Der Dreh-Spieß im Fladenbrot kostet im Stammhaus in der Schustergasse 6,90 Euro, also noch weit entfernt von den zehn Euro, auf die das beliebte türkische Gericht in manchen Großstädten zusteuert. Zehn Euro: Das ist eine Grenze, die den Volkszorn entfacht. Fast so wie beim Eis, wenn die Kugel die zwei Euro-Marke reißt.
Rohstoff-Preise gestiegen
Doch die Rohstoffe werden immer teurer, bedauert Kaya. Tomaten beispielsweise: in diesem Winter kostete das Kilo im Einkauf zwischen 3,70 und 3,90 Euro. Krass auch die Kostenexplosion beim Fleisch. Das Kilo ist seit 2022, als Kaya gemeinsam mit Südemer den Traditions-Imbiss in Wasserburg übernahm, um einen Euro teurer geworden. Auch die Lohn- und Krankenkassen- sowie Energiekosten sind gestiegen. Da ist es laut Kaya eine Erleichterung, dass der Verpächter die Miete im Haupthaus nicht angehoben hat. „Noch können wir unsere Preise halten“, sagt der Inhaber des Imbisses. Ihm und seinem Geschäftspartner Südemer sei es wichtig, die Stammkunden zu halten, das Geschäft also nachhaltig zu betreiben. „Doch die Gewinnspanne wird immer kleiner.“
Trotzdem haben die Inhaber ihre Entscheidung nicht bereut, den ältesten Dönerladen von Wasserburg, gegründet Anfang der 90er Jahre, zu übernehmen. Sie haben beide Erfahrung in der Gastronomie und immer den „Traum vom eigenen Business“ gehabt. „Wir sind ziemlich zielstrebig. Wenn wir uns was in den Kopf gesetzt haben, dann machen wir es auch“, berichtet Kaya schmunzelnd. Er ist daheim mit sechs Schwestern in der Küche groß geworden, hat deshalb das Kochen früh gelernt und tut es bis heute mit großer Leidenschaft, erzählt er. Südemer steht ebenfalls gerne am Dreh-Spieß und an der Salatbar, hatte bereits in Ostdeutschland einen kleinen Laden.

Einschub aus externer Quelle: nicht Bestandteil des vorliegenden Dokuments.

(* ===== verification/FirewallRule.v ===== *)
(** Firewall rules as the panel keeps them ([internal/services/safe/validation.go],
    [backend.go], [internal/models/iptables.go]): the validation that every
    stored rule passed, the canonical texts of its addresses and ports, and the
    commands of the three backends that put a rule into effect.

    [Firewall] runs the commands and keeps the tables. *)

From stdpp Require Import sorting options.
From S2P Require Import Prelude GoStrings GoText GoNet.
#[local] Open Scope Z_scope.

Definition BackendNone : string := "none".
Definition BackendUFW : string := "ufw".
Definition BackendFirewalld : string := "firewalld".
Definition BackendIPTables : string := "iptables".

Definition ErrValidation : string := "firewall validation failed".
Definition ErrProtected : string := "protected firewall rule".
Definition ErrUnsupported : string := "unsupported firewall operation".
Definition ErrAutoBlockDisabled : string := "firewall auto block is disabled".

Reinheitsgebot sorgt für neuen Namen
2022 kam die Chance, sich in Wasserburg am Inn selbstständig zu machen: Die beiden gaben ihre Arbeit als Verfahrensmechaniker in Bad Endorf auf und übernahmen den Imbiss. „Jetzt oder nie, haben wir uns gedacht“, berichtet Kaya. Sie renovierten das Kebab-Haus von Grund auf, erneuerten sämtliche Versorgungseinrichtungen, entwickelten ein Logo, schafften moderne Geräte und Möbel an. Ein erfolgreicher Start, der schon 2024 die Chance zur Erweiterung mit einer Filiale in der Ledererzeile ermöglichte. „Inn-Kebab City“, heißt der zweite Laden. Hier gibt es auch den Döner, der Döner heißen darf: Er besteht aus Rindfleisch. Im Haupthaus ist der Dreh-Spieß aus Hähnchen-Fleisch, ein Grund, warum das Reinheitsgebot diesem Döner den Namen aberkannt hat.
Das Ur-Rezept besteht aus Lamm- und Kalbfleisch, berichten die Gastronomen. Das sei vielen Kunden jedoch zu dominant im Geschmack gewesen, weshalb der Döner in Deutschland in der Regel aus Hähnchenfleisch hergestellt worden sei, das neutraler schmecke. Doch dieser Döner darf nun nicht mehr so heißen. Kaya und Südemer mussten neue Speisekarten drucken und auch die Tafeln an der Bestell-Theke ändern. Und viele Fragen beantworten. „Viele Kunden waren irritiert. Es gab und gibt noch immer sehr viel Aufklärungsbedarf“, berichten die Inhaber.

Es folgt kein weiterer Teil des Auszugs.